GPT 3.5 or greater	ChatGPT (openai.com)	Closed source LLM by OpenAI. Trained on a massive data set consisting of books, web pages, etc. The size of the text corpus is approximatelsy 570 GB. The model has around 175 billion parameters, which is massive. The model is used in various different products like ChatGPT and GitHub Copilot (yes, it can produce code). More information can be found on ChatGPT (openai.com)
Bard	Bard (google.com)	Bard is Google’s experimental conversational AI chat service (closed source). The model has around 137 billion parameters and was trained on a dataset consisting of text and code (including books, articles, etc.) More information can be found on Bard (google.com)
Claude2	Anthropic \ Introducing Claude Limited access from UK and US as per 8.8.2023	Claude2 seems to be very comparable to ChatGPT with the major advantage that it can process a much larger context (100’000 tokens per prompt, compared to ChatGPT 4 with 8’192). It would have been great to test the serivce, but the regional limitations make it tricky at the time of writing. Learn more on Anthropic \ Introducing Claude
LLama 2 (chat)	Chat with Open Large Language Models (lmsys.org) or use Web LLM if you want to run everything inside the browswer: WebLLM \| Home (mlc.ai)	LLama 2 is Meta AI’s LLM, which comes with various model sizes (7, 13 and 70 billion parameters) and was open sourced and is free to use also for commercial purposes. Please note there is quite a discussion going on regarding how open the model actually is, as the license implies some restrictions: Llama and ChatGPT Are Not Open-Source – IEEE Spectrum The dataset includes web pages, source code and books. The data set has 2 trillion tokens. Learn more on Llama 2 – Meta AI
Dolly V2 (based on Pythia-12B foundation model)	No online playground found.	Databricks conversational fine tuned Pythia model. The company curated a dataset of 15k conversations to fine tune the model. The creation of the dataset was setup as a contest at Databricks. Learn more on Free Dolly: Introducing the World’s First Open and Commercially Viable Instruction-Tuned LLM – The Databricks Blog
Falcon LLM	The 7B model can be tried directly on Hugging Face, altough very limited: tiiuae/falcon-7b-instruct · Hugging Face Another demo for the 40B model can be found here: The Falcon has landed in the Hugging Face ecosystem	Falcon is a LLM open sourced by TII (Technology Innovation Institute) and offers models with 7 and 40 billion parameters. It is free to use also for commercial purposes. It was trained on their own dataset named RefinedWeb, which requires around 3 TB of storage and consists of around 1 trillion tokens. Learn more on tiiuae (Technology Innovation Institute) (huggingface.co)
Vicuna	Try on Chat with Open Large Language Models (lmsys.org)	Fine tuned instruction following LLama model. The code is open source, usage of the model for non commercial use. Learn more on Vicuna: An Open-Source Chatbot Impressing GPT-4 with 90%* ChatGPT Quality \| LMSYS Org
Alpaca	Try on Chat with Open Large Language Models (lmsys.org)	Fine tuned instruction following LLama model. Learn more on Stanford CRFM

Conclusion

Understanding LLMs doesn’t require rocket science, and I hope this blog post has helped demystify them to some extent. The possibilities they offer are fascinating, and it’s encouraging to witness the increasing availability of LLMs in a more open-source approach.

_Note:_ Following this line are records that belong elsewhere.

(* ===== verification/WorkflowGraph.v ===== *)
(** * The workflow dependency graph

    [buildDependencyGraph] and [ValidateWorkflowDefinition] of
    internal/scheduler/workflow_engine.go, with the workflow data of
    internal/crd/mcptaskscheduler.go they read.  The level-by-level
    topological sort is proved sound (every step appears once, after its
    dependencies), complete (it succeeds exactly on duplicate-free, closed and
    acyclic step lists) and terminating. *)
From S2P Require Import Prelude.

(** ** Workflow data *)

(** [WorkflowRetryPolicy]: the fields the engine reads.  [MaxRetries] is an
    [int32]. *)
Record WorkflowRetryPolicy := {
  MaxRetries : Z;
  RetryDelay : string;
}.

(** [WorkflowStep].  [Parameters] is a [map[string]interface{}]; [RunPolicy] is
    a Go string type whose constants are below. *)
Record WorkflowStep := {
  Name : string;
  Tool : string;
  Parameters : gmap string Value;
  DependsOn : list string;
  Condition : string;
  RunPolicy : string;
  ContinueOnError : bool;
  Timeout : string;
  RetryPolicy : option WorkflowRetryPolicy;
}.

Definition WorkflowRunAlways : string := "Always".
Definition WorkflowRunOnSuccess : string := "OnSuccess".
Definition WorkflowRunOnFailure : string := "OnFailure".
Definition WorkflowRunOnCondition : string := "OnCondition".

(** [WorkflowDefinition]: the fields the engine reads. *)
Record WorkflowDefinition := {
  Schedule : string;
  Steps : list WorkflowStep;
  WfTimeout : string;
}.

(** The errors of the two functions, one constructor per message. *)
Inductive GraphError :=
  | NonExistentDependency (step dep : string)
  | CircularDependency.

Inductive ValidateError :=
  | ScheduleRequired
  | InvalidSchedule
  | NoSteps
  | StepNameRequired (i : nat)
  | DuplicateStepName (name : string)
  | StepToolRequired (name : string)
  | UnknownDependency (step dep : string).

(** ** buildDependencyGraph *)

(** The dependency check: the first step, and its first dependency, that name
    no step.  [stepMap] is only consulted for its keys here. *)
Fixpoint checkDependencies (stepMap : gmap string nat) (steps : list WorkflowStep) :
    res GraphError unit :=
  match steps with
  | [] => Ok tt
  | step :: rest =>
      match list_find (λ dep, stepMap !! dep = None) (DependsOn step) with
      | Some (_, dep) => Err (NonExistentDependency (Name step) dep)
      | None => checkDependencies stepMap rest
      end
  end.

(** [stepMap[step.Name] = i], in the order of the steps. *)
Definition buildStepMap (steps : list WorkflowStep) : gmap string nat :=
  foldl (λ m '(i, step), <[Name step := i]> m) ∅ (imap pair steps).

With LLMs becoming more accessible, we look forward to seeing the exciting developments and innovations that will shape the future of AI and human-computer interaction.

2 comments

Lionel Guerraz says:

08/06/2023 at 17:34

very cool summary Christian – thanks for taking the time to synthesise this information – did you use AI? ????

perhaps you could add Claude from Anthropic?
https://www.anthropic.com/index/introducing-claude

1. admin says:
  
  08/07/2023 at 6:17
  
  Thanks for the feedback! 🙂 Good point, let me have closer look at Claude. Unfortunately, I can’t access their service (only US/UK at the moment).